Costentenus exerça une influence déterminante dans la vocation de célèbres artistes tatoueurs et tatoués.es comme celle d’Irène Woodward qui devint sa principale concurrente. Le 19 mars 1882, le New York Dispatch écrivait : « Musée Bunnell. — La seule rivale du “Grec tatoué”, qui a fait sensation il y a quelque temps dans cette ville, est aujourd’hui Mlle Irene Woodward, qui est la seule femme au monde à avoir subi l’indignité barbare du “tatouage”. »
BUNNELL MUSEUM
En effet, le succès de son œuvre était tel que le public américain afflua vers les musées de divertissement bon marché, aussi appelés « dime museums ». Ainsi, l’américain voulait découvrir ces personnages excentriques et frissonner.
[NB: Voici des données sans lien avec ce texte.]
Lemma bump_step (countLines : bool) (lx : Lexer.t) :
  isAtEnd lx = false ->
  input (bump countLines lx) = input lx
  /\ position (bump countLines lx) = (position lx + 1)%nat.
Proof.
  intros Hend. unfold bump, advance.
  destruct (countLines && Ascii.eqb (peek lx) LF);
    rewrite ?isAtEnd_newline, Hend; now split.
Qed.

Lemma bump_same_step (b1 b2 : bool) (lx1 lx2 : Lexer.t) :
  isAtEnd lx1 = false -> isAtEnd lx2 = false ->
  same_step lx1 (bump b1 lx1) lx2 (bump b2 lx2).
Proof.
  intros H1 H2. destruct (bump_step b1 lx1 H1) as [I1 P1].
  destruct (bump_step b2 lx2 H2) as [I2 P2]. repeat split; try assumption; lia.
Qed.

(** The scanning loop reads nothing beyond the character it stops at. *)
Lemma scan_sim (continue : ascii -> bool) (countLines : bool) :
  forall f1 f2 lexeme w lx1 lx2,
    agree w lx1 lx2 -> (remaining lx1 <= f1)%nat -> (remaining lx2 <= f2)%nat ->
    (position (snd (scan f1 continue countLines lexeme lx1)) < position lx1 + w)%nat ->
    fst (scan f1 continue countLines lexeme lx1) = fst (scan f2 continue countLines lexeme lx2)
    /\ same_step lx1 (snd (scan f1 continue countLines lexeme lx1))
                 lx2 (snd (scan f2 continue countLines lexeme lx2)).
Proof.
  induction f1 as [|f1 IH]; intros f2 lexeme w lx1 lx2 Hag Hf1 Hf2 Hw.
  - cbn [scan fst snd] in *.
    assert (Hend : isAtEnd lx1 = true) by (apply isAtEnd_true_remaining; lia).
    rewrite (agree_isAtEnd w lx1 lx2 Hag) in Hend by lia.
    rewrite scan_blocked by now left. split; [reflexivity|apply same_step_refl].
  - pose proof (scan_stops continue countLines (S f1) lexeme lx1 Hf1) as (_ & _ & Hmono).
    cbv zeta in Hmono. assert (Hpos : (0 < w)%nat) by lia. clear Hmono.
    pose proof (agree_isAtEnd w lx1 lx2 Hag Hpos) as Hend.
    pose proof (agree_peek w lx1 lx2 Hag Hpos) as Hpeek.
    rewrite scan_S in *.
    destruct (isAtEnd lx1) eqn:Hend1; cbn [negb andb fst snd] in *.
    { rewrite scan_blocked by (left; congruence).
      split; [reflexivity|apply same_step_refl]. }
    destruct (continue (peek lx1)) eqn:Hc.
    2:{ rewrite scan_blocked by (right; congruence).
        split; [reflexivity|apply same_step_refl]. }
    destruct f2 as [|f2].
    { symmetry in Hend. apply isAtEnd_false_remaining in Hend. lia. }
    rewrite scan_S, <- Hend, <- Hpeek, Hc. cbn [negb andb].
    assert (Hs : same_step lx1 (bump countLines lx1) lx2 (bump countLines lx2))
      by (apply bump_same_step; congruence).
    destruct (bump_step countLines lx1 Hend1) as [I1 P1].
    destruct (bump_step countLines lx2 (eq_sym Hend)) as [I2 P2].
    destruct (IH f2 (append_char lexeme (peek lx1)) (w - 1)%nat
                 (bump countLines lx1) (bump countLines lx2)) as [Hl Hs'].
    + apply (agree_after w _ lx1 _ lx2); [assumption..|lia].
    + unfold remaining in *. rewrite I1, P1. lia.
    + unfold remaining in *. rewrite I2, P2. lia.
    + lia.
    + split; [exact Hl|]. eapply same_step_trans; eassumption.
Qed.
Une semaine après les débuts de la Tattooed Lady, la dépêche de New York évoquait le succès du Musée de George Bunnell, protégé de Barnum : « L’activité de cette institution a été la plus importante jamais enregistrée en une semaine. Les étranges monstres de l’humanité qui y ont élu domicile s’avèrent suffisamment attrayants pour remplir le bâtiment au maximum de sa capacité. Irene Woodward, la femme tatouée, a été la vedette de la semaine dernière. »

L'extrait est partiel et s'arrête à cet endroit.